Wenig geschlafen haben auch Mike, 21 Jahre, und Mark, 23, in den letzten Tagen. Die beiden Hannoveraner machen Urlaub in London - wegen Olympia sind sie aber nicht hier. Kein Interesse an Sport? "Doch", sagt Mike, der eine Ausbildung zum Großhandelskaufmann macht, "ich spiele sogar aktiv Handball. Bezirksklasse." Trotzdem mag er dem Olympia-Hype wenig abgewinnen. "Ganz schön teuer hier, vor allem das Essen", sagt Kumpel Mark. Ein Hamburger mit ein paar handverlesenen Pommes im "Shakespeare" in der Nähe des Buckingham Palace kostet stolze 10,49 englische Pfund, umgerechnet 13 Euro. Nicht das, was sich ein junger Mensch auf Dauer leisten kann. "Am Freitag fliegen wir nach Hause", sagt Mark. Olympia gibt es für die beiden dann höchstens zuhause in Hannover im Fernsehen.
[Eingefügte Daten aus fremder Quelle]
Lemma kron_row_delta (d s m : nat) (b : bool) :
  kron_row (map (fun j => if Nat.eqb d j then 1%R else 0%R) (seq s m))
           (if b then [0; 1]%R else [1; 0]%R)
  = map (fun j => if Nat.eqb (2 * d + (if b then 1 else 0)) j then 1%R else 0%R)
        (seq (2 * s) (2 * m)).
Proof.
  revert s. induction m as [|m IH]; intros s; [reflexivity|].
  replace (2 * S m)%nat with (S (S (2 * m))) by lia.
  cbn [seq map]. rewrite kron_row_cons, IH.
  replace (2 * S s)%nat with (S (S (2 * s))) by lia. cbn [map app].
  destruct (Nat.eqb_spec d s) as [->|Hd].
  - destruct b; cbn [map].
    + replace (Nat.eqb (2 * s + 1) (2 * s)) with false
        by (symmetry; apply Nat.eqb_neq; lia).
      replace (Nat.eqb (2 * s + 1) (S (2 * s))) with true
        by (symmetry; apply Nat.eqb_eq; lia).
      cbn [map app]. f_equal; [cbn; lra|f_equal; cbn; lra].
    + replace (Nat.eqb (2 * s + 0) (2 * s)) with true
        by (symmetry; apply Nat.eqb_eq; lia).
      replace (Nat.eqb (2 * s + 0) (S (2 * s))) with false
        by (symmetry; apply Nat.eqb_neq; lia).
      cbn [map app]. f_equal; [cbn; lra|f_equal; cbn; lra].
  - replace (Nat.eqb (2 * d + (if b then 1 else 0)) (2 * s)) with false
      by (symmetry; apply Nat.eqb_neq; destruct b; lia).
    replace (Nat.eqb (2 * d + (if b then 1 else 0)) (S (2 * s))) with false
      by (symmetry; apply Nat.eqb_neq; destruct b; lia).
    destruct b; cbn [map app]; (f_equal; [cbn; lra|f_equal; cbn; lra]).
Qed.

Lemma bits_vec_basis_from (chars : list ascii) (m d : nat) :
  fold_left (fun v c => kron_row v (ket_vec c)) chars (basis m d)
  = basis (m * 2 ^ length chars)
          (fold_left (fun d c => if Ascii.eqb c "1" then 2 * d + 1 else 2 * d) chars d).
Proof.
  revert m d. induction chars as [|c chars IH]; intros m d.
  - cbn. now rewrite Nat.mul_1_r.
  - cbn [fold_left length]. unfold basis at 1, identity_row, ket_vec.
    pose proof (kron_row_delta d 0 m (Ascii.eqb c "1")) as K.
    cbn [Num_R one zero] in *. rewrite K.
    replace (2 * 0)%nat with O by lia.
    change (map _ (seq 0 (2 * m))) with
      (basis (2 * m) (2 * d + (if Ascii.eqb c "1" then 1 else 0))).
    rewrite IH. f_equal.
    + rewrite Nat.pow_succ_r'. lia.
    + destruct (Ascii.eqb c "1"); f_equal; lia.
Qed.

(** The state built from a bitstring is the basis column of the integer
    the bitstring denotes. *)
Lemma bits_vec_basis (chars : list ascii) :
  bits_vec chars = basis (2 ^ length chars) (bits_value chars).
Proof.
  unfold bits_vec, bits_value.
  change [1%R] with (basis 1 0). rewrite bits_vec_basis_from.
  now rewrite Nat.mul_1_l.
Qed.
Joshua ist es egal, was die Leute denken und sagen. Der Volunteer ist froh und stolz, in den kommenden Tagen Teil des größten Sportereignisses der Welt zu sein, sein Scherflein zum Gelingen der Veranstaltung beizutragen. Sein großer Tag steht noch bevor. "Ich darf bei der Abschlussfeier im Stadion sein", erzählt er - die Freude in seiner Stimme lässt sich fast mit Händen greifen. Wie das Wetter dann sein wird am 12. August? "Egal", sagt Joshua und lacht übers ganze Gesicht: "Hauptsache, ich bin dabei."